Novartis AG uses Amazon OpenSearch Service K-Nearest Neighbor (KNN) and Amazon SageMaker to power search and recommendation (Part 3/4)

September 8, 2021: Amazon Elasticsearch Service has been renamed to Amazon OpenSearch Service. See details.

This is the third post of a four-part series on the strategic collaboration between AWS and Novartis AG, where the AWS Professional Services team built the Buying Engine platform.

In this series:

Part 1: How Novartis AG brought SMART into Smart Procurement with AWS Machine Learning
Part 2: Novartis AG uses Amazon SageMaker and Amazon Neptune to build and enrich a knowledge graph using BERT
Part 3: Novartis AG uses Amazon OpenSearch Service K-Nearest Neighbor (KNN) and Amazon SageMaker to power search and recommendation (this post)
Part 4: Demand Forecasting with Amazon SageMaker and GluonTS at Novartis AG

This post focuses on the search and recommendation components of the Buying Engine, specifically on the usage of Amazon OpenSearch Service (successor to Amazon Elasticsearch Service) and its k-nearest neighbors (KNN) functionality, in addition to Amazon SageMaker. With these services, Novartis built a scalable search and recommendation engine powered by machine learning.

Project motivation

The Novartis Buying Engine platform is meant to help Novartis employees in making informed buying decisions, which makes search and discovery capabilities key components of the project. Users must be able to select the most appropriate product from a catalog of over 2 million items across a wide variety of vendors, taking into account price, product properties, and other details.

The goal of the search component is to provide users with the ability to find the most relevant products using free text. Classic search mechanisms depend heavily on key-word matching and ignore the lexical meaning or query’s context. To provide a robust search experience, we trained a natural language model and incorporated it within the search engine using the KNN functionality of Amazon ES.

The recommendation component, on the other hand, provides a mechanism for users to continue the discovery journey on product detail pages. Since purchase history is not always available, we explored the idea of using the same KNN functionality in the search engine to also serve recommendations.

In this blog post, we provide technical guidelines on building a search and recommendation engine for data scientists working on similar challenges.
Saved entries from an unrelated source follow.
(** * SMC sampler: a shallow embedding of [src/models/samplers/base_sampler.py]

    The sampler anneals a pool of particles from a source to a target energy
    with a pluggable local-move kernel, importance weights and resampling.

    Tensor entries are modelled as exact rationals extended with one
    not-a-number value: arithmetic is exact, [NaN] is absorbing and every
    comparison with [NaN] is false.  There are no infinities and no rounding;
    a division by zero yields [NaN]. *)

From Stdlib Require Import String QArith Qcanon Bool Arith ZArith Lia Lqa List.
Import ListNotations.
Local Open Scope string_scope.
Local Open Scope list_scope.
Local Open Scope nat_scope.

Set Implicit Arguments.

(** ** Scalars *)

Inductive scalar : Type :=
| Num (q : Qc)
| NaN.

Definition isnan (s : scalar) : bool :=
  match s with NaN => true | Num _ => false end.

Definition Qcltb (p q : Qc) : bool :=
  (Qnum p * QDen q <? Qnum q * QDen p)%Z.

Definition Qcleb (p q : Qc) : bool :=
  (Qnum p * QDen q <=? Qnum q * QDen p)%Z.

Definition Qczerob (p : Qc) : bool := (Qnum p =? 0)%Z.

Definition lift2 (op : Qc -> Qc -> Qc) (a b : scalar) : scalar :=
  match a, b with
  | Num p, Num q => Num (op p q)
  | _, _ => NaN
  end.
(** C3. Whenever [normalize] returns its report, [duplicate_numbers] holds
    exactly the positive numbers that at least two records have (0 is
    never in it), each of them once, in ascending order, and
    [duplicate_count] is how many they are; the number of a record is what
    [extract_number] returns on its label. *)
Theorem duplicate_report_correct
    (records : list RawRecord) (dataset : list Row) (summary : Summary) :
  normalize sort_values records = Ok (dataset, summary) ->
  Forall (fun r => extract_number (PyStr (ID r)) = Ok (number_of (ID r)))
    records
  /\ (forall k, In k (duplicate_numbers summary) <->
        0 < k /\
        (2 <= count_occ Z.eq_dec
                (map (fun r => number_of (ID r)) records) k)%nat)
  /\ ~ In 0 (duplicate_numbers summary)
  /\ NoDup (duplicate_numbers summary)
  /\ duplicate_count summary = List.length (duplicate_numbers summary)
  /\ StronglySorted Z.lt (duplicate_numbers summary).
Proof.
  intros H. pose proof (normalize_ok_labels _ _ _ H) as Hl.
  apply normalize_ok_inv in H. destruct H as [_ H].
  unfold outcome in H. injection H as _ ->.
  cbn [duplicate_numbers duplicate_count].
  split; [|split; [|split; [|split; [|split]]]].
  - eapply Forall_impl; [|exact Hl]. intros r Hr. apply number_of_ok, Hr.
  - intros k. rewrite In_duplicates_of, count_number_dataset. tauto.
  - intros H. apply In_duplicates_of in H. lia.
  - apply NoDup_duplicates_of.
  - reflexivity.
  - apply duplicates_of_ascending, (sort_ascending _ pandas_sort).
Qed.

(** C9. Every row of the data set carries the identifier, latitude and
    longitude of an input record unchanged, next to the two derived
    columns; taken together, the rows stripped of the derived columns are
    the input records, rearranged. *)
Theorem records_pass_through
    (records : list RawRecord) (dataset : list Row) (summary : Summary) :
  normalize sort_values records = Ok (dataset, summary) ->
  Permutation records (map raw_of dataset)
  /\ (forall row, In row dataset ->
        exists r, In r records
          /\ row_ID row = ID r
          /\ row_Latitude row = Latitude r
          /\ row_Longitude row = Longitude r
          /\ extract_number (PyStr (ID r)) = Ok (number row)
          /\ formatted_ID row = formatted_ID_of (number row) (ID r)).
Proof.
  intros H. pose proof (normalize_ok_labels _ _ _ H) as Hl.
  apply normalize_ok_inv in H. destruct H as [Hne H].
  unfold outcome in H. injection H as -> _. split.
  - apply perm_trans with (map raw_of (map keyed records)).
    + rewrite map_map.
      replace (map (fun r => raw_of (keyed r)) records) with (map id records).
      * rewrite map_id. apply Permutation_refl.
      * apply map_ext. intros [i la lo]. reflexivity.
    + apply Permutation_map, keyed_rows_of_dataset.
  - intros row Hrow.
    apply (Permutation_in _ (Permutation_sym (keyed_rows_of_dataset records)))
      in Hrow.
    apply in_map_iff in Hrow. destruct Hrow as (r & <- & Hr).
    exists r. repeat split; try assumption.
    apply number_of_ok, (proj1 (Forall_forall _ _) Hl r Hr).
Qed.
(** [write] always comes back, with [-1] or with a count between [0] and
    the length of the frame. *)
Lemma sys_write_returns frame b :
  exists moved,
    sys_write frame b = Returned moved (after_write frame moved b) /\
    -1 <= moved <= Z.of_nat (length frame).
Proof.
  unfold sys_write, after_write.
  destruct (tx_script b) as [|[k|] ?]; eexists; (split; [reflexivity | lia]).
Qed.

(** [read] into a buffer with room for [count] bytes always comes back; a
    full count means that [count] bytes were delivered and sit at the start
    of the buffer. *)
Lemma sys_read_returns buf count b :
  (count <= length buf)%nat ->
  exists moved data buf',
    sys_read buf count b = Returned (moved, buf') (after_read count moved data b) /\
    length buf' = length buf /\
    (moved = Z.of_nat count -> length data = count /\ take count buf' = data).
Proof.
  intros Hroom. unfold sys_read, after_read.
  destruct (rx_script b) as [|[d|] ?].
  - exists (-1), [], buf. split; [reflexivity|]. split; [done|]. lia.
  - assert (length (take count d) <= count)%nat as Hc by (rewrite length_take; lia).
    rewrite decide_True by lia.
    eexists _, (take count d), _. split; [reflexivity|]. split.
    + rewrite length_app, length_drop. lia.
    + intros Hfull. apply Nat2Z.inj in Hfull. split; [done|].
      rewrite <- Hfull at 1. by rewrite take_app_length.
  - exists (-1), [], buf. split; [reflexivity|]. split; [done|]. lia.
Qed.

Lemma bus_write_reg0 (reg_addr : Byte.byte) n :
  store_cell (replicate (S n) None) 0 reg_addr =
  inr (Some reg_addr :: replicate n None).
Proof. reflexivity. Qed.

(** Inside the bounds of both objects [bus_write] is one [write] of the
    frame, followed by the test of its result. *)
Lemma bus_write_unfold dev_addr reg_addr p data_len b :
  (data_len <= 15)%nat ->
  (data_len <= length p)%nat ->
  bus_write dev_addr reg_addr p data_len b =
  bind (sys_write (reg_addr :: take data_len p))
       (fun moved =>
          if decide (moved <> Z.of_nat data_len + 1)
          then run bus_perror "user_i2c_write"; exit 1
          else ret 0) b.
Proof.
  intros H15 Hp. unfold bus_write.
  rewrite bus_write_reg0.
  destruct (bus_write_copy_in_bounds data_len 1
              (Some reg_addr :: replicate 15 None) p [reg_addr])
    as (reg' & Hc & _ & Hld); [lia | simpl; lia | lia | reflexivity |].
  unfold bind at 1 2 3. unfold lift_fault at 1, ret at 1.
  rewrite Hc. unfold lift_fault, ret at 1.
  replace (data_len + 1)%nat with (1 + data_len)%nat by lia.
  rewrite Hld. unfold lift_load, ret at 1.
  rewrite drop_0. reflexivity.
Qed.

(** A call that reaches its [return] had [data_len] within both bounds. *)
Lemma bus_write_returned_bounds dev_addr reg_addr p data_len b rslt b' :
  bus_write dev_addr reg_addr p data_len b = Returned rslt b' ->
  (data_len <= 15)%nat /\ (data_len <= length p)%nat.
Proof.
  unfold bus_write. rewrite bus_write_reg0. unfold_prog.
  destruct (bus_write_copy data_len 1 (Some reg_addr :: replicate 15 None) p)
    as [f|reg'] eqn:Hc; [discriminate|].
  intros _. apply bus_write_copy_inr_bounds in Hc; [|lia].
  simpl in Hc. lia.
Qed.

(** C10.  [bus_write] builds the frame in [reg], an array of 16 bytes.  For
    a payload that really holds [data_len] bytes, the copy of the payload
    into [reg] stays inside the array exactly when [data_len <= 15]; from
    [data_len = 16] on the loop stores at index 16, past the last cell, and
    the call is undefined.  With [data_len <= 15] the call is defined. *)
Theorem bus_write_copy_bound dev_addr reg_addr p data_len b :
  (data_len <= length p)%nat ->
  ((exists reg',
      bus_write_copy data_len 1 (<[0%nat := Some reg_addr]> (replicate 16 None)) p
      = inr reg')
   <-> (data_len <= 15)%nat) /\
  ((16 <= data_len)%nat ->
   bus_write_copy data_len 1 (<[0%nat := Some reg_addr]> (replicate 16 None)) p
   = inl (StoreOutOfBounds 16) /\
   bus_write dev_addr reg_addr p data_len b = Undefined (StoreOutOfBounds 16)) /\
  ((data_len <= 15)%nat ->
   forall f, bus_write dev_addr reg_addr p data_len b <> Undefined f).
Proof.
  intros Hp.
  change (<[0%nat := Some reg_addr]> (replicate 16 None))
    with (Some reg_addr :: replicate 15 None).
  assert (Hover : (16 <= data_len)%nat ->
            bus_write_copy data_len 1 (Some reg_addr :: replicate 15 None) p
            = inl (StoreOutOfBounds 16)).
  { intros H16.
    destruct (bus_write_copy_overrun data_len 1
                (Some reg_addr :: replicate 15 None) p) as (f & Hc & Hf).
    - simpl. lia.
    - simpl. lia.
    - rewrite Hc, Hf; [reflexivity | lia]. }
  split; [split|split].
  - intros [reg' Hc]. destruct (decide (data_len <= 15)%nat) as [|Hn]; [done|].
    rewrite Hover in Hc by lia. discriminate.
  - intros H15.
    destruct (bus_write_copy_in_bounds data_len 1
                (Some reg_addr :: replicate 15 None) p [reg_addr])
      as (reg' & Hc & _); [lia | simpl; lia | lia | reflexivity |].
    by exists reg'.
  - intros H16. split; [by apply Hover|].
    unfold bus_write. rewrite bus_write_reg0. unfold_prog.
    by rewrite Hover.
  - intros H15 f. rewrite bus_write_unfold by done. unfold_prog.
    destruct (sys_write_returns (reg_addr :: take data_len p) b) as (m & -> & _).
    destruct (decide (m <> Z.of_nat data_len + 1)); discriminate.
Qed.
(** A first run over the vocabulary: start without a history file, commit
    twice; and an undo after the first commit. *)
Definition started : State := final_state (__init__ vocabulary dictionary FileMissing).
Definition committed_once : State := final_state (commit_entry vocabulary dictionary true started).
Definition committed_twice : State := final_state (commit_entry vocabulary dictionary true committed_once).
Definition undone : State := final_state (undo vocabulary dictionary true committed_once).

(** A provider that does not answer the query: asked for "a" it returns
    the term of "b", with no entries. *)
Definition misdirecting_dictionary (word : string) : lookup_result :=
  if bool_decide (word = "a") then
    LookupTerm {| headword := "b"; entries := [] |}
  else if bool_decide (word = "b") then
    LookupTerm {| headword := "b"; entries := [sense; sense] |}
  else LookupNone.

Definition misdirected_start : State :=
  final_state (__init__ ["a"; "b"] misdirecting_dictionary FileMissing).
Definition misdirected_undo : State :=
  final_state (undo ["a"; "b"] misdirecting_dictionary true misdirected_start).
Definition misdirected_commit : State :=
  final_state (commit_entry ["a"; "b"] misdirecting_dictionary true misdirected_undo).

(** A second vocabulary, whose first word has no dictionary entry: the
    start skips it, one commit goes from "ser" to "estar", an undo goes
    back. *)
Definition vocabulary_unknown_first : list string := ["xyzxyz"; "ser"; "estar"].

Definition started_on_ser : State :=
  final_state (__init__ vocabulary_unknown_first dictionary FileMissing).
Definition moved_to_estar : State :=
  final_state (commit_entry vocabulary_unknown_first dictionary true started_on_ser).
Definition back_on_ser : State :=
  final_state (undo vocabulary_unknown_first dictionary true moved_to_estar).

(** A history file an earlier session left when the provider still had an
    entry for "xyzxyz": the count 1 it holds for that word is stale.  The
    session that starts from it, an undo and a commit. *)
Definition stale_record : _StateData :=
  {| headword_index := 2; entry_index := 0;
     headword_entry_count := {[ "ser" := 1; "xyzxyz" := 1; "estar" := 1 ]} |}.

Definition restarted_on_stale_count : State :=
  final_state (__init__ vocabulary dictionary (FileJson (to_json stale_record))).
Definition stale_undo : State :=
  final_state (undo vocabulary dictionary true restarted_on_stale_count).
Definition stale_commit : State :=
  final_state (commit_entry vocabulary dictionary true stale_undo).

(** ** data_loader.py *)

Module DataLoader.

(** The dataclass [DictionaryEntry] of [data_loader.py]: its fields hold
    whatever [from_dict] passes, the annotations are not enforced. *)
Record DictionaryEntry : Type :=
  { word : pyjson; part_of_speech : pyjson; definitions : pyjson }.

(** The types [required_fields] asks for. *)
Inductive field_type : Type := PyStr | PyList.

Definition required_fields : list (string * field_type) :=
  [("word", PyStr); ("part_of_speech", PyStr); ("definitions", PyList)].
(** * souls-save-backup: a shallow embedding of [main.py]

    The development follows the source file top to bottom:
    - [Sanitizer]: [make_safe_filename], a pure function on Python strings;
    - the values of the program (JSON values, exceptions, the directory
      tree) and the two records [platform] and [world];
    - [Py]: the small state-and-exception monad the methods are written in;
    - [Lib]: the library functions the methods call;
    - [SoulsSaveBackup]: the methods of the class and the main program;
    - [Notions], [Startup], [WellFormed]: what the properties are stated
      with; [Scenario] and [Cases]: a concrete installation;
    - the properties: the sanitizer, the engine, the loaders, the pass
      over the entries, and two runs in a row.

    Python strings are sequences of Unicode code points, so a string is a
    [list N] here; [str] turns an ASCII literal into such a list.

    What the model leaves out:
    - [_setup_logger] and [ToastNotifier()] are taken to succeed; a log
      line is kept as a constructor of [log_line], not as formatted text;
    - the state file, when it parses, holds a mapping from names to finite
      numbers (the program checks nothing about it);
    - the backup tree lies outside the source trees, so that a copy does
      not change what [os.walk] and [os.listdir] report, and the source
      trees hold files and directories only (no links);
    - an exception stands for its class and the sub-classes the program
      does not tell apart: [OSError] is also [PermissionError] or
      [NotADirectoryError], [ValueError] is also [UnicodeEncodeError].

    How the operating system can fail is part of the [platform]: a path it
    does not accept, a directory that cannot be listed, a file whose time
    cannot be read, a directory that cannot be made, a file that cannot be
    copied, a state file that cannot be written, a notification that
    raises; and a JSON file can be missing, unreadable, not text, not
    JSON, or nested too deeply. *)

From Stdlib Require Import ZArith NArith Ascii String List Bool Lia.
From stdpp Require Import base list gmap fin_maps.
Import ListNotations.

Local Open Scope bool_scope.
Set Warnings "-register-all".

Abbreviation pystr := (list N).

Definition str (s : string) : pystr :=
  map N_of_ascii (list_ascii_of_string s).

(* ===================================================================== *)
(** ** The filename sanitizer *)
(* ===================================================================== *)

Module Sanitizer.

(** [char in s] for a one-character string. *)
Definition char_in (c : N) (s : pystr) : bool := existsb (N.eqb c) s.

(** The character class of the regular expression [forbidden_chars]:
    less-than, greater-than, colon, the double quote (code point 34), slash,
    backslash, vertical bar, question mark and asterisk. *)
Definition forbidden_chars : pystr :=
  str "<>:" ++ [34%N] ++ str "/\|?*".

Definition forbidden (c : N) : bool := char_in c forbidden_chars.

(** [string.printable] of the Python standard library:
    [digits + ascii_letters + punctuation + whitespace]. *)
Definition digits : pystr := str "0123456789".
Definition ascii_lowercase : pystr := str "abcdefghijklmnopqrstuvwxyz".
Definition ascii_uppercase : pystr := str "ABCDEFGHIJKLMNOPQRSTUVWXYZ".
Definition ascii_letters : pystr := ascii_lowercase ++ ascii_uppercase.
Definition punctuation : pystr :=
  str "!" ++ [34%N] ++ str "#$%&'()*+,-./:;<=>?@[\]^_`{|}~".
(** space, tab, line feed, carriage return, vertical tab, form feed *)
Definition whitespace : pystr := [32; 9; 10; 13; 11; 12]%N.
Definition printable : pystr :=
  digits ++ ascii_letters ++ punctuation ++ whitespace.

(** [re.sub(forbidden_chars, '', filename)]: every match of the class is
    one character, and every such character is deleted. *)
Definition remove_forbidden (filename : pystr) : pystr :=
  List.filter (fun c => negb (forbidden c)) filename.

(** Step 2 joins the characters [char] of [safe_name] that satisfy
    [char in string.printable]. *)
Definition keep_printable (safe_name : pystr) : pystr :=
  List.filter (fun c => char_in c printable) safe_name.

(** [s.strip(chars)] *)
Fixpoint lstrip (chars s : pystr) : pystr :=
  match s with
  | c :: s' => if char_in c chars then lstrip chars s' else s
  | [] => []
  end.
Definition rstrip (chars s : pystr) : pystr := rev (lstrip chars (rev s)).
Definition strip (chars s : pystr) : pystr := rstrip chars (lstrip chars s).

(** [s.split('.')[0]]: the part before the first period, the whole string
    when there is none. *)
Fixpoint before_first_dot (s : pystr) : pystr :=
  match s with
  | c :: s' => if N.eqb c 46 then [] else c :: before_first_dot s'
  | [] => []
  end.

(** [s.upper()] on the characters that reach it: after step 2 the string
    holds characters of [string.printable] only, all of them ASCII, where
    [upper] maps [a-z] to [A-Z] and leaves the rest. *)
Definition upper_char (c : N) : N :=
  if (97 <=? c)%N && (c <=? 122)%N then (c - 32)%N else c.
Definition upper (s : pystr) : pystr := map upper_char s.

Definition reserved_names : list pystr :=
  map str
    [ "CON"; "PRN"; "AUX"; "NUL";
      "COM1"; "COM2"; "COM3"; "COM4"; "COM5"; "COM6"; "COM7"; "COM8"; "COM9";
      "LPT1"; "LPT2"; "LPT3"; "LPT4"; "LPT5"; "LPT6"; "LPT7"; "LPT8"; "LPT9"
    ]%string.

Definition pystr_eqb (a b : pystr) : bool := bool_decide (a = b).

Definition is_reserved (name_without_ext : pystr) : bool :=
  existsb (pystr_eqb name_without_ext) reserved_names.

Definition underscore : N := 95%N.
Definition empty_token : pystr := str "_empty_".

(** Steps 1 to 3: the string the reserved-name check looks at. *)
Definition cleaned (filename : pystr) : pystr :=
  strip (str ". ") (keep_printable (remove_forbidden filename)).

(** Step 4 *)
Definition guard_reserved (safe_name : pystr) : pystr :=
  let name_without_ext := upper (before_first_dot safe_name) in
  if is_reserved name_without_ext then underscore :: safe_name else safe_name.

(** Step 5 *)
Definition guard_empty (safe_name : pystr) : pystr :=
  match safe_name with [] => empty_token | _ => safe_name end.

(** Step 6: [safe_name[:255]] *)
Definition truncate (safe_name : pystr) : pystr := take 255 safe_name.

Definition make_safe_filename (filename : pystr) : pystr :=
  let safe_name := remove_forbidden filename in
  let safe_name := keep_printable safe_name in
  let safe_name := strip (str ". ") safe_name in
  let safe_name := guard_reserved safe_name in
  let safe_name := guard_empty safe_name in
  let safe_name := truncate safe_name in
  safe_name.

(** What the specification calls the printable ASCII range: space to tilde. *)
Definition printable_ascii (c : N) : bool := (32 <=? c)%N && (c <=? 126)%N.

(** A name the first five steps leave alone: no forbidden character, only
    printable characters, no space or period at either end, a stem that is
    not reserved, and not empty. *)
Definition valid_name (s : pystr) : bool :=
  forallb (fun c => negb (forbidden c)) s
  && forallb (fun c => char_in c printable) s
  && match s with c :: _ => negb (char_in c (str ". ")) | [] => false end
  && match rev s with c :: _ => negb (char_in c (str ". ")) | [] => false end
  && negb (is_reserved (upper (before_first_dot s))).

End Sanitizer.

Import Sanitizer.

(* ===================================================================== *)
(** ** Values, exceptions and the world the program runs in *)
(* ===================================================================== *)

(** A path is kept as the list of its components: [os.path.join] is only
    ever applied to a directory and one name without a separator (a
    sanitized name, a timestamp, a directory entry). *)
Abbreviation path := (list pystr).

(** A finite Python number (an [int] of the JSON files or the [float] of
    [os.path.getmtime]).  The program only compares numbers and tests them
    for zero.  Every [int] and every finite [float] is an integer multiple
    of [2^-1074], so a number [x] is held as the integer [x * 2^1074]:
    order and zero are kept. *)
Abbreviation number := Z.

(** What [json.load] returns.  A dictionary has distinct keys and is kept
    as an association list. *)
Inductive json : Type :=
| JNull
| JBool (b : bool)
| JNum (n : number)
| JStr (s : pystr)
| JList (l : list json)
| JDict (d : list (pystr * json)).

Inductive exn : Type :=
| FileNotFoundError
| JSONDecodeError
| UnicodeDecodeError
| RecursionError
| AttributeError
| KeyError
| TypeError
| ValueError
| OSError.

Inductive outcome (A : Type) : Type :=
| Ok (a : A)
| Raise (e : exn).
Arguments Ok {A} a.
Arguments Raise {A} e.

(** The source tree: a file with its modification time, or a directory
    with its modification time and its entries in [os.listdir] order. *)
Inductive node : Type :=
| File (mtime : number)
| Dir (mtime : number) (entries : list (pystr * node)).
Lemma shift_of_narrow_patch_witness :
  has_shape 2 1 [[1%Q]; [0%Q]]
  ∧ (1 <= 1)%nat
  ∧ _shift_left [[1%Q]; [0%Q]] = [[1%Q]; [0%Q]]
  ∧ _shift_right [[1%Q]; [0%Q]] = [[1%Q]; [0%Q]].
Proof.
  assert (Hshape : has_shape 2 1 [[1%Q]; [0%Q]])
    by (split; [reflexivity | repeat constructor]).
  assert (HW : (1 <= 1)%nat) by lia.
  destruct (shift_of_narrow_patch 2 1 _ Hshape HW) as [Hl Hr].
  exact (conj Hshape (conj HW (conj Hl Hr))).
Defined.

Lemma shift_left_row_subseteq row : shift_left_row row ⊆ row.
Proof.
  unfold shift_left_row. intros x Hx. apply elem_of_app in Hx as [Hx|Hx];
    by eapply subseteq_drop.
Qed.

Lemma shift_right_row_subseteq row : shift_right_row row ⊆ row.
Proof.
  unfold shift_right_row. intros x Hx. apply elem_of_app in Hx as [Hx|Hx];
    by eapply subseteq_take.
Qed.

Lemma map_rows_lookup (f : list Q -> list Q) (patch : Patch) i row' :
  map f patch !! i = Some row' ->
  ∃ row, patch !! i = Some row ∧ row' = f row.
Proof.
  revert i. induction patch as [|row patch IH]; intros [|i]; simpl;
    try discriminate.
  - intros [= <-]. by exists row.
  - apply IH.
Qed.

(** X3. Whatever the flag and the draw, the shift augmentation returns a
    patch with the same number of rows, each row as long as the input row at
    that index and holding only pixel values of that input row: the edge is
    filled by replication, never with a new value. *)
Theorem augment_shift_rearranges_rows (patch : Patch) (w : World) :
  ∃ out,
    _augment_shift patch w = (Ok out, advance_rng w)
    ∧ length out = length patch
    ∧ forall i row',
        out !! i = Some row' ->
        ∃ row, patch !! i = Some row
               ∧ length row' = length row
               ∧ row' ⊆ row.
Proof.
  eexists. split; [apply augment_shift_run|]. cbv zeta.
  destruct (less _ _); [|destruct (less _ _)].
  - rewrite shift_left_rows. split; [apply length_map|].
    intros i row' Hrow. apply map_rows_lookup in Hrow as (row & Hrow & ->).
    exists row. split; [exact Hrow|].
    split; [apply shift_left_row_length | apply shift_left_row_subseteq].
  - rewrite shift_right_rows. split; [apply length_map|].
    intros i row' Hrow. apply map_rows_lookup in Hrow as (row & Hrow & ->).
    exists row. split; [exact Hrow|].
    split; [apply shift_right_row_length | apply shift_right_row_subseteq].
  - split; [reflexivity|]. intros i row' Hrow. by exists row'.
Qed.
(** [as_choice(choices)], the function it returns. *)
Definition as_choice (choices : value) (v : view) (val : value)
  : result exn value :=
  match value_in val choices with
  | Err e => Err (Builtin e)
  | Ok false =>
      Err (ConfigValueError
             (name v ++ " must be one of " ++ repr val ++ ", not "
                ++ repr (VList (to_list choices))))
  | Ok true => Ok val
  end.

(** What [os] and [os.path] answer from outside the program: the working
    directory, [HOME], the password database, and the symbolic links. *)
Record os := Os {
  getcwd : string;
  environ_HOME : option string;
  pw_dir_self : string;
  pw_dir : string -> option string;
  readlink : string -> option string;
}.

(** [s.startswith('/')]. *)
Definition isabs (s : string) : bool :=
  match s with
  | String c _ => Ascii.eqb c "/"
  | EmptyString => false
  end.

Fixpoint split_on (c : ascii) (s : string) : list string :=
  match s with
  | EmptyString => [EmptyString]
  | String a s' =>
      if Ascii.eqb a c then EmptyString :: split_on c s'
      else match split_on c s' with
           | h :: t => String a h :: t
           | [] => [str1 a]
           end
  end.

Fixpoint ends_with_slash (s : string) : bool :=
  match s with
  | EmptyString => false
  | String a EmptyString => Ascii.eqb a "/"
  | String _ s' => ends_with_slash s'
  end.

(** [posixpath.join(a, p)]. *)
Definition path_join (a p : string) : string :=
  if isabs p then p
  else if String.eqb a "" || ends_with_slash a then a ++ p
  else a ++ "/" ++ p.

Fixpoint repeat_slash (n : nat) : string :=
  match n with
  | O => EmptyString
  | S n' => String "/" (repeat_slash n')
  end.
(** * StockBuddy orchestration core: a shallow embedding and its properties

    The development embeds the task executor
    ([stockbuddy/core/task/executor.py]), the deterministic branch of the
    planner ([stockbuddy/core/plan/planner.py]), the session driver
    ([stockbuddy/core/coordinate/orchestrator.py]) and the task cancel
    service ([stockbuddy/server/services/task_service.py]).

    Part I gives the model, Part II the theorems.

    Conventions.
    - A Python [str] is a [string]; non-ASCII text is its UTF-8 encoding, so
      that the substring test [kw in s] is the byte-level one.
    - A Python [set] is a [gset]; a [dict] keyed by strings is a [gmap].
      Iterating a [set] visits its elements in an order Python leaves
      unspecified; the model visits [elements s], and every statement about
      a batch is up to the order of its members.
    - An async generator is a function from the world to the new world,
      the list of responses it yielded and either its return value or the
      exception it raised ([Gen]). *)

From Stdlib Require Import Ascii String QArith.
From stdpp Require Import gmap strings list pretty.

#[local] Open Scope string_scope.
#[local] Open Scope list_scope.

(* ================================================================== *)
(** * Part I. The model *)
(* ================================================================== *)

(** ** Python string helpers *)

Module PyStr.

(** [str.lower()], on the ASCII letters. *)
Definition lower_ascii (c : ascii) : ascii :=
  let n := nat_of_ascii c in
  if (65 <=? n)%nat && (n <=? 90)%nat then ascii_of_nat (n + 32) else c.

Fixpoint lower (s : string) : string :=
  match s with
  | EmptyString => EmptyString
  | String c s' => String (lower_ascii c) (lower s')
  end.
We provide guidance on how to:

Train a custom language model using Amazon SageMaker Object2Vec to generate textual embeddings for each catalog product
Visualize the embeddings using TensorBoard Embedding Projector
Set up a cluster using an Amazon OpenSearch Service domain and populate it with embeddings in addition to the catalog data (title, description price, product properties, etc.)
Conclude with a mechanism to combine key word and KNN functionality to perform search and recommendation queries

Setting up

Create an Amazon S3 bucket. This will be used throughout the notebooks to store files generated by the examples.
Create a SageMaker notebook instance. Please observe the following:

- The execution role must be given an additional permission to read/write from the S3 bucket created in step 1.
- If you put the notebook instance inside a Virtual Private Cloud (VPC), make sure that the VPC allows access to the public Pypi repository and aws-samples/ repositories
- Attach the Git repository Amazon SageMaker KNN Search to the notebook, as shown in the following screenshots.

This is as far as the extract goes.